**Supplied information:**
________________________________________

(** A completed slice advances the counter once per result, appends the
    expansion of every result in flat mode and feeds every non-empty
    result to the accumulator in waterline mode, in input order. *)
Lemma step_all_count wl draw rs s :
  pc_current (ss_pc (step_all (slice_body wl draw) slice_update rs s)) =
    pc_current (ss_pc s) + length rs.
Proof.
  revert s. induction rs as [|r rs IH]; intros s; simpl; [lia|].
  rewrite IH. unfold slice_update. simpl.
  destruct (slice_body_pc wl draw r s) as [Hc _]. rewrite Hc. lia.
Qed.

Lemma step_all_flat draw rs s :
  ss_path (step_all (slice_body false draw) slice_update rs s) =
    ss_path s ++ concat (map moves_of_intervals rs).
Proof.
  revert s. induction rs as [|r rs IH]; intros s; simpl; [now rewrite app_nil_r|].
  rewrite IH. unfold slice_update, with_trace. simpl.
  now rewrite slice_body_path_flat, <- app_assoc.
Qed.

Lemma step_all_pa wl draw rs s :
  ss_pa (step_all (slice_body wl draw) slice_update rs s) =
    if wl then contour_fold rs (ss_pa s) else ss_pa s.
Proof.
  revert s. induction rs as [|r rs IH]; intros s; simpl; [now destruct wl|].
  rewrite IH. unfold slice_update, with_trace. simpl. rewrite slice_body_pa.
  destruct wl; reflexivity.
Qed.

Lemma build_args_length pc cutter models layer args :
  build_args pc cutter models layer = Ok args -> length args = length layer.
Proof.
  revert args. induction layer as [|line rest IH]; intros args H; simpl in H.
  - now inv H.
  - split_bind H. destruct a as [p1 p2]. split_bind H. split_bind H. inv H.
    simpl. f_equal. now apply IH.
Qed.

Lemma slice_update_pc s : ss_pc (slice_update s) = ss_pc s.
Proof. reflexivity. Qed.

Lemma slice_update_inv cb mx s : slice_inv cb mx s -> slice_inv cb mx (slice_update s).
Proof. exact (fun H => H). Qed.

Lemma layer_ok_length pc cutter models layer rs :
  layer_ok pc cutter models layer rs -> length rs = length layer.
Proof.
  intros [args [Ha HF]]. rewrite <- (build_args_length _ _ _ _ _ Ha).
  symmetry. exact (Forall2_length HF).
Qed.

(** A slice whose lines all succeed, with a callback that never cancels,
    consumes every result; in any mode it returns the final state of
    [step_all]. *)
Lemma slice_complete pc cutter models layer draw counter trace pa rs :
  progress_quiet (pc_callback counter) -> layer_ok pc cutter models layer rs ->
  let s := step_all (slice_body (waterlines pc) draw) slice_update rs
             {| ss_path := []; ss_pc := counter; ss_trace := trace; ss_pa := pa |} in
  GenerateToolPathSlice pc cutter models layer draw (Some counter) trace pa =
    Ok (if waterlines pc then None else Some (ss_path s), s) /\
  slice_inv (pc_callback counter) (pc_max counter) s.
Proof.
  intros Hq [args [Hargs HF]] s. unfold GenerateToolPathSlice. rewrite Hargs.
  cbn [bind_result].
  assert (Hinv0 : slice_inv (pc_callback counter) (pc_max counter)
            {| ss_path := []; ss_pc := counter; ss_trace := trace; ss_pa := pa |})
    by (split; reflexivity).
  assert (Hrun := run_in_parallel_complete process_one_line (slice_body (waterlines pc) draw)
            slice_update (slice_inv (pc_callback counter) (pc_max counter))
            (slice_body_inv _ _ _ _) (slice_update_inv _ _) args rs _
            (fun r s H => slice_body_quiet _ _ _ _ _ _ Hq H) Hinv0 HF).
  rewrite Hrun. split; [reflexivity|].
  exact (run_in_parallel_inv process_one_line _ _ _ (slice_body_inv _ _ _ _)
           (slice_update_inv _ _) _ _ _ Hinv0 Hrun).
Qed.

________________________________________

**Prompt:** Nothing should be left out when the listing is retyped exactly.

**Answer to the problem:**
(** A completed slice advances the counter once per result, appends the
    expansion of every result in flat mode and feeds every non-empty
    result to the accumulator in waterline mode, in input order. *)
Lemma step_all_count wl draw rs s :
  pc_current (ss_pc (step_all (slice_body wl draw) slice_update rs s)) =
    pc_current (ss_pc s) + length rs.
Proof.
  revert s. induction rs as [|r rs IH]; intros s; simpl; [lia|].
  rewrite IH. unfold slice_update. simpl.
  destruct (slice_body_pc wl draw r s) as [Hc _]. rewrite Hc. lia.
Qed.

Lemma step_all_flat draw rs s :
  ss_path (step_all (slice_body false draw) slice_update rs s) =
    ss_path s ++ concat (map moves_of_intervals rs).
Proof.
  revert s. induction rs as [|r rs IH]; intros s; simpl; [now rewrite app_nil_r|].
  rewrite IH. unfold slice_update, with_trace. simpl.
  now rewrite slice_body_path_flat, <- app_assoc.
Qed.

Lemma step_all_pa wl draw rs s :
  ss_pa (step_all (slice_body wl draw) slice_update rs s) =
    if wl then contour_fold rs (ss_pa s) else ss_pa s.
Proof.
  revert s. induction rs as [|r rs IH]; intros s; simpl; [now destruct wl|].
  rewrite IH. unfold slice_update, with_trace. simpl. rewrite slice_body_pa.
  destruct wl; reflexivity.
Qed.

Lemma build_args_length pc cutter models layer args :
  build_args pc cutter models layer = Ok args -> length args = length layer.
Proof.
  revert args. induction layer as [|line rest IH]; intros args H; simpl in H.
  - now inv H.
  - split_bind H. destruct a as [p1 p2]. split_bind H. split_bind H. inv H.
    simpl. f_equal. now apply IH.
Qed.

Lemma slice_update_pc s : ss_pc (slice_update s) = ss_pc s.
Proof. reflexivity. Qed.

Lemma slice_update_inv cb mx s : slice_inv cb mx s -> slice_inv cb mx (slice_update s).
Proof. exact (fun H => H). Qed.

Lemma layer_ok_length pc cutter models layer rs :
  layer_ok pc cutter models layer rs -> length rs = length layer.
Proof.
  intros [args [Ha HF]]. rewrite <- (build_args_length _ _ _ _ _ Ha).
  symmetry. exact (Forall2_length HF).
Qed.

(** A slice whose lines all succeed, with a callback that never cancels,
    consumes every result; in any mode it returns the final state of
    [step_all]. *)
Lemma slice_complete pc cutter models layer draw counter trace pa rs :
  progress_quiet (pc_callback counter) -> layer_ok pc cutter models layer rs ->
  let s := step_all (slice_body (waterlines pc) draw) slice_update rs
             {| ss_path := []; ss_pc := counter; ss_trace := trace; ss_pa := pa |} in
  GenerateToolPathSlice pc cutter models layer draw (Some counter) trace pa =
    Ok (if waterlines pc then None else Some (ss_path s), s) /\
  slice_inv (pc_callback counter) (pc_max counter) s.
Proof.
  intros Hq [args [Hargs HF]] s. unfold GenerateToolPathSlice. rewrite Hargs.
  cbn [bind_result].
  assert (Hinv0 : slice_inv (pc_callback counter) (pc_max counter)
            {| ss_path := []; ss_pc := counter; ss_trace := trace; ss_pa := pa |})
    by (split; reflexivity).
  assert (Hrun := run_in_parallel_complete process_one_line (slice_body (waterlines pc) draw)
            slice_update (slice_inv (pc_callback counter) (pc_max counter))
            (slice_body_inv _ _ _ _) (slice_update_inv _ _) args rs _
            (fun r s H => slice_body_quiet _ _ _ _ _ _ Hq H) Hinv0 HF).
  rewrite Hrun. split; [reflexivity|].
  exact (run_in_parallel_inv process_one_line _ _ _ (slice_body_inv _ _ _ _)
           (slice_update_inv _ _) _ _ _ Hinv0 Hrun).
Qed.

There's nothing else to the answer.